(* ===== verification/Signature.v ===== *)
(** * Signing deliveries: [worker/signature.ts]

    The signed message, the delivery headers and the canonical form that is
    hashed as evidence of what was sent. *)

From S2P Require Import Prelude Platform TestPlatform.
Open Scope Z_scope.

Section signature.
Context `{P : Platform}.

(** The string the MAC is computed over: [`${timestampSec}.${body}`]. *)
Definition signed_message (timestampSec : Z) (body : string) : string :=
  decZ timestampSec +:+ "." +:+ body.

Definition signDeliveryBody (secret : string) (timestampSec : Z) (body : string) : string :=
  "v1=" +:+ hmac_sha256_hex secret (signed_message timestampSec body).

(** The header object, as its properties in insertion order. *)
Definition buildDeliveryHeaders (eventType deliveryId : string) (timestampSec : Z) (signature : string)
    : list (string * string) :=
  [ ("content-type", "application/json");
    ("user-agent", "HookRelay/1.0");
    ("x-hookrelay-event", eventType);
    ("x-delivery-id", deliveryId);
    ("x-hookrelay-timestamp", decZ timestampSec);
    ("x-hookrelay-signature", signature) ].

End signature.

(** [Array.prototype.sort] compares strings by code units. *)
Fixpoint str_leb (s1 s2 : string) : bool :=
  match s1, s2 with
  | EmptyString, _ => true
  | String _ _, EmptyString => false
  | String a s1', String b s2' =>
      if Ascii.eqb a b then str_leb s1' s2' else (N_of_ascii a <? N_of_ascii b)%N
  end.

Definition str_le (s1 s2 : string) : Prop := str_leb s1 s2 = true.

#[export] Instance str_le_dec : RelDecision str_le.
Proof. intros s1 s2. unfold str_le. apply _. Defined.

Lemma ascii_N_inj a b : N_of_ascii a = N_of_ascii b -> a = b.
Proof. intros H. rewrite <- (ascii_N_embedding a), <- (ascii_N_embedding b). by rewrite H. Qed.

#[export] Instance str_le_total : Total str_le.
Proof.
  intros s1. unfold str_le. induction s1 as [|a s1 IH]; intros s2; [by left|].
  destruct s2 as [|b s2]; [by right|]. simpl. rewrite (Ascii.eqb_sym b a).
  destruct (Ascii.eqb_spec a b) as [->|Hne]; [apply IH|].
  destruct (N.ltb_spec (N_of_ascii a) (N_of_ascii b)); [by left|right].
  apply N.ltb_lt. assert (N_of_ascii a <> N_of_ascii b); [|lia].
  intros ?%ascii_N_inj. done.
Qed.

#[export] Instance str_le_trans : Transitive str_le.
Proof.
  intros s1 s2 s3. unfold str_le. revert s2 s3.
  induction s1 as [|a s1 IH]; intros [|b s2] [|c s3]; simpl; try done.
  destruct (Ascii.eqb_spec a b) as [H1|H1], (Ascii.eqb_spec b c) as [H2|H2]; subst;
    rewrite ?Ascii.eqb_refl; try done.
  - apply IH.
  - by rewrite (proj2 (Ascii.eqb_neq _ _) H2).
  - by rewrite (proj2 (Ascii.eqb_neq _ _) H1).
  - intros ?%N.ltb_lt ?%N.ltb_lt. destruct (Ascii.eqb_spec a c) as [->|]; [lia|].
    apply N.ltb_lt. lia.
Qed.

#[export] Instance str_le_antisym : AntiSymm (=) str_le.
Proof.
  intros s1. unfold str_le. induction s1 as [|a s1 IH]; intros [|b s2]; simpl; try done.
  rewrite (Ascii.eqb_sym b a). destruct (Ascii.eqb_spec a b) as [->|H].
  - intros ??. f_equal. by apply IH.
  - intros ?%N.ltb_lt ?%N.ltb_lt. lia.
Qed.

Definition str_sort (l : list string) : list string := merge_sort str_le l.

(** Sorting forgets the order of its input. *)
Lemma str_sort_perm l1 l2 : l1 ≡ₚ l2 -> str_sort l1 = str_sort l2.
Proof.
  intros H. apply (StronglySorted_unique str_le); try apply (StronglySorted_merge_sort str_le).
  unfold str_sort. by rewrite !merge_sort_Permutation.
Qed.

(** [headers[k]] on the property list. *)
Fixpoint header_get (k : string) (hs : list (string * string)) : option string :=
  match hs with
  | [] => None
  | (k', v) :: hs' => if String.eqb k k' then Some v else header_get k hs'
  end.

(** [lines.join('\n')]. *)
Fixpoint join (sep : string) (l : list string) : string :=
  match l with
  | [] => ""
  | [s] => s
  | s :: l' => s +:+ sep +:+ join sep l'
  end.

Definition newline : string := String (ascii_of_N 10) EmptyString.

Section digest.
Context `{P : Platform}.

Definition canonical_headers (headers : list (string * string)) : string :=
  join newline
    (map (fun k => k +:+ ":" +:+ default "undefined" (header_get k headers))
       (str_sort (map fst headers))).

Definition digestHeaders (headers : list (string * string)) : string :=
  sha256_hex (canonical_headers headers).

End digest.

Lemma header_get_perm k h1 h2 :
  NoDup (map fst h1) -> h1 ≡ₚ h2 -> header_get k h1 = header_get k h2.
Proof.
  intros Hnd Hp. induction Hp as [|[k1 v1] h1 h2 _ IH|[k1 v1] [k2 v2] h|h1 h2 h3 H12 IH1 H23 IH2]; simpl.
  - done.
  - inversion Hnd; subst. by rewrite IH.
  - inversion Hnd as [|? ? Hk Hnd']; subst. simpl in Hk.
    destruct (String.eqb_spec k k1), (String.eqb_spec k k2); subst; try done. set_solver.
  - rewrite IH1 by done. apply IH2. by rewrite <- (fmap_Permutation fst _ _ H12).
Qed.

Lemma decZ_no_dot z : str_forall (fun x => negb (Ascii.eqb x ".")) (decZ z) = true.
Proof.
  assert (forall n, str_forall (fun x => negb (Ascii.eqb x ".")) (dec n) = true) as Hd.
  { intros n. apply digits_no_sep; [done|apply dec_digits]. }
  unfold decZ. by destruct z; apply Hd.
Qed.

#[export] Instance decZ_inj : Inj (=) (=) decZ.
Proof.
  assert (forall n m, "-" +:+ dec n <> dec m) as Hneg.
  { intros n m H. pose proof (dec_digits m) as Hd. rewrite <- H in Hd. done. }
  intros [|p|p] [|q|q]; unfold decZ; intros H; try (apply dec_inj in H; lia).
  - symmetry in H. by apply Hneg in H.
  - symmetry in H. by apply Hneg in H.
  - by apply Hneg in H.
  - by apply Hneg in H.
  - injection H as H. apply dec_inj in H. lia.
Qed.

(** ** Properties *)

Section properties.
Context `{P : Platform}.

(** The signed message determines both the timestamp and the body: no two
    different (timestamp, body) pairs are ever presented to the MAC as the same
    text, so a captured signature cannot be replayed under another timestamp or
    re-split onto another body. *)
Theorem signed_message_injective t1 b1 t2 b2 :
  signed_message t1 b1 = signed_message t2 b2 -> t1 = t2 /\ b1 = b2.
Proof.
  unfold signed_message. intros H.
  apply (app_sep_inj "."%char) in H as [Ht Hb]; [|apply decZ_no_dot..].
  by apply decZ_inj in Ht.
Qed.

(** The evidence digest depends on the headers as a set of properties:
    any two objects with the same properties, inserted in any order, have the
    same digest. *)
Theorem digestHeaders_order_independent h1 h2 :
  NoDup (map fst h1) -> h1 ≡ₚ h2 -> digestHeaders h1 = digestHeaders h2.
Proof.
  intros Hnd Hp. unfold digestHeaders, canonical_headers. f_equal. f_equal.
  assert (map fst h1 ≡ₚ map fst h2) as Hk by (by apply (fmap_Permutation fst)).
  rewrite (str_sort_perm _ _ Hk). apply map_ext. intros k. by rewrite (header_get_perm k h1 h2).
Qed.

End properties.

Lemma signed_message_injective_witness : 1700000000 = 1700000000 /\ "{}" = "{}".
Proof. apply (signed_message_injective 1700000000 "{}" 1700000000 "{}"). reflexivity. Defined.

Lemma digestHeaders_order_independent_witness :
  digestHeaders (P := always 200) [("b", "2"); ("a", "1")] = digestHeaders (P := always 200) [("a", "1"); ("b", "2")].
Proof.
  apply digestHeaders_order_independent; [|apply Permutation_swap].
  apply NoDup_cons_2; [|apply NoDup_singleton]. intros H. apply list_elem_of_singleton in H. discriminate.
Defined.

——

> _Aim of the exercise_:
Tell how many lines in the material contain the string "left". Nothing but the number is needed.

> _Solution_:
2